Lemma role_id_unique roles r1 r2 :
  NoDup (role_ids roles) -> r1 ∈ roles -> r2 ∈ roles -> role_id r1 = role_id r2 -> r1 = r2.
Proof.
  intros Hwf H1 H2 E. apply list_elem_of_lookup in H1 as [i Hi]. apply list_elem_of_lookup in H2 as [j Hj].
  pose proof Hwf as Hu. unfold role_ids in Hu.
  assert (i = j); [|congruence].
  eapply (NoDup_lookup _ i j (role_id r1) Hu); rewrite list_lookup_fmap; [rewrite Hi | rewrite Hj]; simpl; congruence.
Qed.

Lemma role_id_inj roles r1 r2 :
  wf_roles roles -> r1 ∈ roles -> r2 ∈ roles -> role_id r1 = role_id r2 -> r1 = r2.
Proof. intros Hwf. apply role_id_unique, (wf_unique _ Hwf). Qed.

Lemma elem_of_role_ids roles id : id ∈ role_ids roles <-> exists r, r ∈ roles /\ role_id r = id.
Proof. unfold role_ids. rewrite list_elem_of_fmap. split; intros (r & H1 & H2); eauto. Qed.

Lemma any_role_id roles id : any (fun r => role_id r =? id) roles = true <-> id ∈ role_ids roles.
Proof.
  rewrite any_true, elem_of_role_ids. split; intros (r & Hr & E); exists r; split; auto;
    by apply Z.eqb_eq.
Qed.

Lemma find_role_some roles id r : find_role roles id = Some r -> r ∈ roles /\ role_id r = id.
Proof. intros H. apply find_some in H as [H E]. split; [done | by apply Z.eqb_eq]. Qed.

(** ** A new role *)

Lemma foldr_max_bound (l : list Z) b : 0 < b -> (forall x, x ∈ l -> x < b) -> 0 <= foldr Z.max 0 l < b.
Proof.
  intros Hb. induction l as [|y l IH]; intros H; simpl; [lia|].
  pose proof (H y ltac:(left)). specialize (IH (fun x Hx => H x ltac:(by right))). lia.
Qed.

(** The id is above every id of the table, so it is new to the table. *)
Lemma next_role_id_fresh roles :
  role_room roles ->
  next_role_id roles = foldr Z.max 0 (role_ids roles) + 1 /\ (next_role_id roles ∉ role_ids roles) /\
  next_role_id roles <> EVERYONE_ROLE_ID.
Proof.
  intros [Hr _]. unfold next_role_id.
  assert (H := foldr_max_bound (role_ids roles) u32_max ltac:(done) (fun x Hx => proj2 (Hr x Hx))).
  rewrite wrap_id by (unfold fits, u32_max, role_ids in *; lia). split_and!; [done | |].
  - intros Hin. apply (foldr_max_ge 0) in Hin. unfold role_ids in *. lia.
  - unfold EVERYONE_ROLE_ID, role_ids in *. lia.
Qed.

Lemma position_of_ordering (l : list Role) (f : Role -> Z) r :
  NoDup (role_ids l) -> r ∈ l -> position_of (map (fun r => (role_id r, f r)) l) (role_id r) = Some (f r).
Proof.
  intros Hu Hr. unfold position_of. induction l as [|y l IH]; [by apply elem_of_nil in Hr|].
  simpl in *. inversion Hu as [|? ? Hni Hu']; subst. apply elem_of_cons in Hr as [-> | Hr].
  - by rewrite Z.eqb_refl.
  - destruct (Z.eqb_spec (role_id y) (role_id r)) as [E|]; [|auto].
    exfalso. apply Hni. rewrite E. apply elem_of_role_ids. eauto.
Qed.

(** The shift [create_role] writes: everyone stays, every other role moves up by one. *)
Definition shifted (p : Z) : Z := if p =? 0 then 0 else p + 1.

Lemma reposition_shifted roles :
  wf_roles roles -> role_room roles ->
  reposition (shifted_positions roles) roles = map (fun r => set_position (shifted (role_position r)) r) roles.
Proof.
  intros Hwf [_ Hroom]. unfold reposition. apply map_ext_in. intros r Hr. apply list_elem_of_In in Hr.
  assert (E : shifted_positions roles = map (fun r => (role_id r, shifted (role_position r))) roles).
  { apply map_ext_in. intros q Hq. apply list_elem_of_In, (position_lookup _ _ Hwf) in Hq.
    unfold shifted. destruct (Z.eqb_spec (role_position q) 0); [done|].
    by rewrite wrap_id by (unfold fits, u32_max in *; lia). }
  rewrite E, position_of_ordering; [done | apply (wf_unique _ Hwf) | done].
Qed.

• • •

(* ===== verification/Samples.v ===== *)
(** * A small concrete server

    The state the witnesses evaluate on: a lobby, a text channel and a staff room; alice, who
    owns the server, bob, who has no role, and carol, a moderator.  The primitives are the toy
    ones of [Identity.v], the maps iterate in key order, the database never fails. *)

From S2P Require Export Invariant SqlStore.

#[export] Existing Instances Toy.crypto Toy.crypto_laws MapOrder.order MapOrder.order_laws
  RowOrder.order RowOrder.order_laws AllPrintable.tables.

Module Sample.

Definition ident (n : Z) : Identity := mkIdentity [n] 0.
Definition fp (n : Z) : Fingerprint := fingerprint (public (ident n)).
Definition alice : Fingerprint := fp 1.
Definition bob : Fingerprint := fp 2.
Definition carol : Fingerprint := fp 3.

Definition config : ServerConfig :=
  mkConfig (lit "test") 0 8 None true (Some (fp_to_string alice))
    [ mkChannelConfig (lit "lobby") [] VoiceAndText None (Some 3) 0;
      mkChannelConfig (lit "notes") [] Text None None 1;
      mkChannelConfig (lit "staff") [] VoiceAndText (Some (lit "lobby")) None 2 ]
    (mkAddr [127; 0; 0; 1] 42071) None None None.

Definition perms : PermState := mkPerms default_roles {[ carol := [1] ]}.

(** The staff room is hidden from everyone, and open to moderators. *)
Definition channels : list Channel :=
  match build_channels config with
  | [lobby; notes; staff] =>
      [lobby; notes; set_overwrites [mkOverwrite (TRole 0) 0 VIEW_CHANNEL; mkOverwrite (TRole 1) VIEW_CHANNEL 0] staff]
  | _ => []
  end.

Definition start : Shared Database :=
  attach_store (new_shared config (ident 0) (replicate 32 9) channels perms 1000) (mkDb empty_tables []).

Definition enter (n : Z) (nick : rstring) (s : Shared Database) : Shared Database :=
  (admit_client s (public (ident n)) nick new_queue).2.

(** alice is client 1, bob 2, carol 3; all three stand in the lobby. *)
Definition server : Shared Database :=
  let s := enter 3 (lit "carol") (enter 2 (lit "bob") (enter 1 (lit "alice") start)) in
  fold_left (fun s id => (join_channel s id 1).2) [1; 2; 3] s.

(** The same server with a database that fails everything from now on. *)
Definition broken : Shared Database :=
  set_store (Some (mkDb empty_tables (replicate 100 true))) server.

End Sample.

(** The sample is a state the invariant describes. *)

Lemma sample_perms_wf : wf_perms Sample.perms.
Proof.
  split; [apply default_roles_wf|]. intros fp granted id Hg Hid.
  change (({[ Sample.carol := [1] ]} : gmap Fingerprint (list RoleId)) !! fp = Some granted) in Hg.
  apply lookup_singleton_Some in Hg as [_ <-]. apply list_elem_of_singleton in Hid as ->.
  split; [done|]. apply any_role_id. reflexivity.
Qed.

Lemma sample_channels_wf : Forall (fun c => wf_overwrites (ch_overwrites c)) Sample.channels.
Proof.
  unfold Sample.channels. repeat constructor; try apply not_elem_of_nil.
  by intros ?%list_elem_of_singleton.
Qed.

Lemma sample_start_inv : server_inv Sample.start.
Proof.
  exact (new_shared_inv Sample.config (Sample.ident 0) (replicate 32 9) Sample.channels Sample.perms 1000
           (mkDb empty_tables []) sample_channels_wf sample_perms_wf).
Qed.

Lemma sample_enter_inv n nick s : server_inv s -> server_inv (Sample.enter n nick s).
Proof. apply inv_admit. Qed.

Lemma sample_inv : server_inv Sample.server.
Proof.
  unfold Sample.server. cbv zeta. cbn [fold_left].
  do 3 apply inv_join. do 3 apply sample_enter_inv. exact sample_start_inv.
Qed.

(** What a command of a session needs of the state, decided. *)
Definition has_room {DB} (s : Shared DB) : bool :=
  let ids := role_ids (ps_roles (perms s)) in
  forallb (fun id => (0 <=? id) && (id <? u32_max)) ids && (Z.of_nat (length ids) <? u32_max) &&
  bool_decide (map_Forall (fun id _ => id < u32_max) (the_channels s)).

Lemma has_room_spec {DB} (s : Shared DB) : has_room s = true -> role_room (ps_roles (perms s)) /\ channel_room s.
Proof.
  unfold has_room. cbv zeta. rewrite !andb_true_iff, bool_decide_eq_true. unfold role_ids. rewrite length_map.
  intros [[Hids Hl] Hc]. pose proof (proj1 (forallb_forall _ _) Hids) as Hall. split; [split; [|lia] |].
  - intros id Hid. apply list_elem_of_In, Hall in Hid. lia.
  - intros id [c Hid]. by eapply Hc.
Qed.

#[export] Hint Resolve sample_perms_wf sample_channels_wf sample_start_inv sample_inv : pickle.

• • •

- [WHAT THE TASK ASKS]
Please transcribe only the lines in the records above running from the line that has "Lemma role_id_unique roles" through the line that has "rewrite wrap_id by (unfold fits, u32_max, role_ids", both included, exactly as they appear.

- [TASK RESPONSE]
Lemma role_id_unique roles r1 r2 :
  NoDup (role_ids roles) -> r1 ∈ roles -> r2 ∈ roles -> role_id r1 = role_id r2 -> r1 = r2.
Proof.
  intros Hwf H1 H2 E. apply list_elem_of_lookup in H1 as [i Hi]. apply list_elem_of_lookup in H2 as [j Hj].
  pose proof Hwf as Hu. unfold role_ids in Hu.
  assert (i = j); [|congruence].
  eapply (NoDup_lookup _ i j (role_id r1) Hu); rewrite list_lookup_fmap; [rewrite Hi | rewrite Hj]; simpl; congruence.
Qed.

Lemma role_id_inj roles r1 r2 :
  wf_roles roles -> r1 ∈ roles -> r2 ∈ roles -> role_id r1 = role_id r2 -> r1 = r2.
Proof. intros Hwf. apply role_id_unique, (wf_unique _ Hwf). Qed.

Lemma elem_of_role_ids roles id : id ∈ role_ids roles <-> exists r, r ∈ roles /\ role_id r = id.
Proof. unfold role_ids. rewrite list_elem_of_fmap. split; intros (r & H1 & H2); eauto. Qed.

Lemma any_role_id roles id : any (fun r => role_id r =? id) roles = true <-> id ∈ role_ids roles.
Proof.
  rewrite any_true, elem_of_role_ids. split; intros (r & Hr & E); exists r; split; auto;
    by apply Z.eqb_eq.
Qed.

Lemma find_role_some roles id r : find_role roles id = Some r -> r ∈ roles /\ role_id r = id.
Proof. intros H. apply find_some in H as [H E]. split; [done | by apply Z.eqb_eq]. Qed.

(** ** A new role *)

Lemma foldr_max_bound (l : list Z) b : 0 < b -> (forall x, x ∈ l -> x < b) -> 0 <= foldr Z.max 0 l < b.
Proof.
  intros Hb. induction l as [|y l IH]; intros H; simpl; [lia|].
  pose proof (H y ltac:(left)). specialize (IH (fun x Hx => H x ltac:(by right))). lia.
Qed.

(** The id is above every id of the table, so it is new to the table. *)
Lemma next_role_id_fresh roles :
  role_room roles ->
  next_role_id roles = foldr Z.max 0 (role_ids roles) + 1 /\ (next_role_id roles ∉ role_ids roles) /\
  next_role_id roles <> EVERYONE_ROLE_ID.
Proof.
  intros [Hr _]. unfold next_role_id.
  assert (H := foldr_max_bound (role_ids roles) u32_max ltac:(done) (fun x Hx => proj2 (Hr x Hx))).
  rewrite wrap_id by (unfold fits, u32_max, role_ids in *; lia). split_and!; [done | |].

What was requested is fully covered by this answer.